In order for a number to have exactly 15 divisors, if we consider the prime factorization of $N$ , the above statement tells us that either $N = p_1^{14}$ , which has $(14+1) = 15$ divisors, or $N= p_1^{2} \cdot p_2^{4}$ , which has $(2+1)(4+1) = 15$ divisors. We consider these cases:

Case 1: $N = p_1 ^{14}$ . Since $2^{14} = 16 \times 1024 =16384$ and $3^{14} = 2187^2 > 10^6$ , so there is 1 solution in this case.

Case 2: $N= p_1 ^2 p_2 ^4$ . We proceed to count the solutions by considering the value of $p_2$ .

Case 2a: $p_2 = 2$ . Then $N < 20000$ implies that $p_1 ^2 < \frac {20000}{16} = 1250$ , so $p_1 < \sqrt{1250} <36$ . Since $p_1$ is an integer, $p_1 \leq 35$ . This gives us solutions $p_1 = 3, 5, 7, 11, 13, 17, 19, 23, 29, 31$ , so there are 10 solutions.

Case 2b: $p_2 = 3$ . Then $N < 20000$ implies that $p_1 ^2 < \frac {20000} {81} < 247$ , so $p_1 < \sqrt{247} < 16$ . Since $p_1$ is an integer, $p_1 \leq 15$ . This gives us solutions $p_1 = 2, 5, 7, 11, 13$ , so there are 5 solutions.

Case 2c: $p_2 = 5$ . Then $N < 20000$ implies that $p_1^2 < \frac {20000} {625} = 32$ , so $p_1 < \sqrt{32} < 6$ . Since $p_1$ is an integer, $p_1 \leq 5$ . This gives us solutions $p_1 = 2, 3$ , so there are 2 solutions.
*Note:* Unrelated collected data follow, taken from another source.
(** [e->f] as a value and as the target of an assignment. *)
Definition ld (f : field) (e : addr) : K store addr := fun s =>
  match s !! e with Some x => Ret (get_field f x, s) | None => Fault end.
Definition st (f : field) (e v : addr) : K store unit := fun s =>
  match s !! e with Some x => Ret (tt, <[e := put_field f v x]> s) | None => Fault end.

(** ** Operations *)

(** [&list->head] and [&list->tail] of a [struct list] at [l]. *)
Definition head_of (l : addr) : addr := l.
Definition tail_of (l : addr) : addr := l + 16.

Definition is_head (e : addr) : K store bool :=
  if e =? NULL then kret false else
  p <- ld Prev e ;;
  if negb (p =? NULL) then kret false else
  n <- ld Next e ;; kret (negb (n =? NULL)).

Definition is_interior (e : addr) : K store bool :=
  if e =? NULL then kret false else
  p <- ld Prev e ;;
  if p =? NULL then kret false else
  n <- ld Next e ;; kret (negb (n =? NULL)).

Definition is_tail (e : addr) : K store bool :=
  if e =? NULL then kret false else
  p <- ld Prev e ;;
  if p =? NULL then kret false else
  n <- ld Next e ;; kret (n =? NULL).

(** [a || b] of two tests that read the heap. *)
Definition kor {S} (a b : K S bool) : K S bool :=
  x <- a ;; if (x : bool) then kret true else b.
Definition kassertm {S} (m : K S bool) : K S unit := b <- m ;; kassert b.

Definition list_init (l : addr) : K store unit :=
  kassert (negb (l =? NULL)) ;;
  st Prev (head_of l) NULL ;;
  st Next (head_of l) (tail_of l) ;;
  st Prev (tail_of l) (head_of l) ;;
  st Next (tail_of l) NULL.

Definition list_begin (l : addr) : K store addr :=
  kassert (negb (l =? NULL)) ;; ld Next (head_of l).
Definition list_next (e : addr) : K store addr :=
  kassertm (kor (is_head e) (is_interior e)) ;; ld Next e.
Definition list_end (l : addr) : K store addr :=
  kassert (negb (l =? NULL)) ;; kret (tail_of l).
Definition list_rbegin (l : addr) : K store addr :=
  kassert (negb (l =? NULL)) ;; ld Prev (tail_of l).
Definition list_prev (e : addr) : K store addr :=
  kassertm (kor (is_interior e) (is_tail e)) ;; ld Prev e.
Definition list_rend (l : addr) : K store addr :=
  kassert (negb (l =? NULL)) ;; kret (head_of l).
Definition list_head (l : addr) : K store addr :=
  kassert (negb (l =? NULL)) ;; kret (head_of l).
Definition list_tail (l : addr) : K store addr :=
  kassert (negb (l =? NULL)) ;; kret (tail_of l).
Case 2d: $p_2 = 7$ . Then $N < 20000$ implies that $p_1^2 < \frac {20000} { 2401 } < 9$ , so $p_1 < \sqrt{9} = 3$ . Since $p_1$ is an integer, $p_1 \leq 2$ . This gives us solutions $p_1=2$ , so there is 1 solution.

Case 2e: $p_2 = 11$ . Then $N < 20000$ implies that $p_1 ^2 < \frac {20000}{11^4} < 2$ . Since $p_1$ is an integer, there are no solutions.

We have to check that $p_1^2 p_2 ^4 < 20000$ for all values of $p_1, p_2$ above. This is true because we kept our bounds tights when calculating $p_1^2 < \frac {20000}{p_2^4}$ .

In conclusion, there are $1+10+5+2+1 = 19$ solutions.